Dear product people: I just want to be REALLY clear here:

If your product
forces me to engage with your LLM
I will not use your product.

I don't want your summaries,
or your suggestions,
or your chats,
or your sparkle icons,
and I don't want to program browser extensions to forcibly hide all that shit.

It's not that I'm a luddite – I really love technology.

It's that you're destroying your products and making them get in my way.

You turning your products into un-fun, rent-seeking, sycophantic, yes-man-voiced, insufferable shit holes.

It's exhausting.

@dandean I'm betting you'll get this a lot, but luddites never hated technology, the luddite movement criticises what social changes the technology being forced by the capital class was doing to their lives, as it was destroying the cottage industry and replacing it with factories. This took power away from the workers and put it in the hands of the capital holders.

There's a decent amount of modern tech workers that call themselves neo-luddites in response to what big tech has been doing in the last decade or so.

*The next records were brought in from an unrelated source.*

Lemma exit_u_tail s :
  ∃ r, run [Addi sp sp (34*8); Csrrw sp Sscratch sp; Sret] s = (r, Some JSret) ∧
    (∀ i, i ≠ 2 → x r i = x s i) ∧ x r sp = csrs s Sscratch ∧
    csrs r Sscratch = wrap64 (reg s sp + FRAME_SIZE) ∧ mem r = mem s ∧
    (∀ c, c ≠ Sscratch → csrs r c = csrs s c).
Proof.
  eexists. split; [reflexivity|]. split_and!; try done.
  - intros i Hi. cbn. by rewrite !upd_ne.
  - intros c Hc. cbn. by rewrite upd_ne.
Qed.

Lemma exit_k_tail s :
  ∃ r, run [Addi sp sp (34*8); Sret] s = (r, Some JSret) ∧
    (∀ i, i ≠ 2 → x r i = x s i) ∧ x r sp = wrap64 (reg s sp + FRAME_SIZE) ∧
    mem r = mem s ∧ csrs r = csrs s.
Proof.
  eexists. split; [reflexivity|]. split_and!; try done.
  intros i Hi. cbn. by rewrite !upd_ne.
Qed.

(** Saving the registers below [F + FRAME_SIZE], and then some more words. *)
Lemma save_spec s F :
  reg s sp = F → 0 ≤ F → F + FRAME_SIZE ≤ 2 ^ 64 →
  ∃ sB, exec_all addr (stores sp frame_regs) s = sB ∧
    x sB = x s ∧ csrs sB = csrs s ∧
    (∀ i, 1 ≤ i < 32 → i ≠ 2 → mem sB (F + 8 * i) = x s i) ∧
    (∀ a, ¬ (F ≤ a < F + FRAME_SIZE) → mem sB a = mem s a).
Proof.
  intros Hsp H0 HR. eexists. split; [reflexivity|].
  destruct (stores_spec addr sp frame_regs s F Hsp) as (Hx & Hc & Hin & Hout).
  { apply (Forall_impl _ _ _ (frame_regs_range F H0 HR)). by intros p [_ Hp]. }
  { apply frame_regs_nodup. }
  split_and!; [done|done| |].
  - intros i Hi H2. rewrite (Hin i (8 * i)) by (by apply frame_regs_in).
    unfold reg. by rewrite decide_False by lia.
  - intros a Ha. apply Hout. intros p Hp. apply frame_regs_offs in Hp as [-> ?].
    unfold FRAME_SIZE in *. lia.
Qed.

Lemma load_spec s F :
  reg s sp = F → 0 ≤ F → F + FRAME_SIZE ≤ 2 ^ 64 →
  ∃ sC, exec_all addr (loads sp frame_regs) s = sC ∧
    reg sC sp = F ∧ mem sC = mem s ∧ csrs sC = csrs s ∧
    (∀ i, 1 ≤ i < 32 → i ≠ 2 → x sC i = mem s (F + 8 * i)).
Proof.
  intros Hsp H0 HR. eexists. split; [reflexivity|].
  destruct (loads_spec addr sp frame_regs s F Hsp) as (Hm & Hc & Hin & Hout).
  { by apply frame_regs_range. }
  { apply frame_regs_nodup. }
  split_and!; [|done|done|].
  - unfold reg in *. rewrite Hout; [exact Hsp|]. intros Hp.
    apply list_elem_of_fmap in Hp as (p & E & Hp). apply frame_regs_offs in Hp. lia.
  - intros i Hi H2. apply Hin. by apply frame_regs_in.
Qed.

(** The words of the frame that are not general registers. *)
Lemma save_words s F l :
  reg s sp = F → 0 ≤ F → F + FRAME_SIZE ≤ 2 ^ 64 →
  Forall (λ p, p.2 = 16 ∨ p.2 = 256 ∨ p.2 = 264) l → NoDup (map snd l) →
  ∃ sD, exec_all addr (stores sp l) s = sD ∧ x sD = x s ∧ csrs sD = csrs s ∧
    (∀ r off, (r, off) ∈ l → mem sD (F + off) = reg s r) ∧
    (∀ a, a ≠ F + 16 → a ≠ F + 256 → a ≠ F + 264 → mem sD a = mem s a).
Proof.
  intros Hsp H0 HR Hl Hnd. eexists. split; [reflexivity|]. unfold FRAME_SIZE in *.
  destruct (stores_spec addr sp l s F Hsp) as (Hx & Hc & Hin & Hout); [|done|].
  { apply (Forall_impl _ _ _ Hl). intros p Hp. lia. }
  split_and!; [done..|]. intros a H1 H2 H3. apply Hout. intros p Hp.
  rewrite Forall_forall in Hl. destruct (Hl p Hp) as [-> |[-> | ->]]; done.
Qed.

Lemma load_words s F l :
  reg s sp = F → 0 ≤ F → F + FRAME_SIZE ≤ 2 ^ 64 →
  Forall (λ p, p.1 ≠ 2 ∧ (p.2 = 16 ∨ p.2 = 256 ∨ p.2 = 264)) l → NoDup (map fst l) →
  ∃ sA, exec_all addr (loads sp l) s = sA ∧ reg sA sp = F ∧ mem sA = mem s ∧
    csrs sA = csrs s ∧ (∀ r off, (r, off) ∈ l → x sA r = mem s (F + off)).
Proof.
  intros Hsp H0 HR Hl Hnd. eexists. split; [reflexivity|]. unfold FRAME_SIZE in *.
  destruct (loads_spec addr sp l s F Hsp) as (Hm & Hc & Hin & Hout); [|done|].
  { apply (Forall_impl _ _ _ Hl). intros p Hp. lia. }
  split_and!; [|done..]. unfold reg in *. rewrite Hout; [exact Hsp|].
  intros Hp. apply list_elem_of_fmap in Hp as (p & E & Hp).
  rewrite Forall_forall in Hl. by destruct (Hl p Hp).
Qed.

For the rest, totally agree. :)

@dandean @janl (I'm still a bit bummed by the current meaning of "luddite", because they too didn't oppose technology but opposed technology concentrating the control of the means of production into the hands of the wealthy and at the same time the loss of expertise of the workers. Sometimes I think we are descendants of the original luddites, as we don't oppose technology (git is in essence a blockchain, LLMs do indeed make certain products better, …) but we oppose that it essentially is used to concentrate wealth/power in the hands of few. And sorry for the digression 😅)

@dandean you don't really need a UX or UI design team if you're just throwing features into an LLM chat box thingy. And good UX design is *hard*!

Are applications just becoming Text mode on steroids now? Hopefully at least professional users will still demand efficient and well thought out user interfaces to complete their tasks.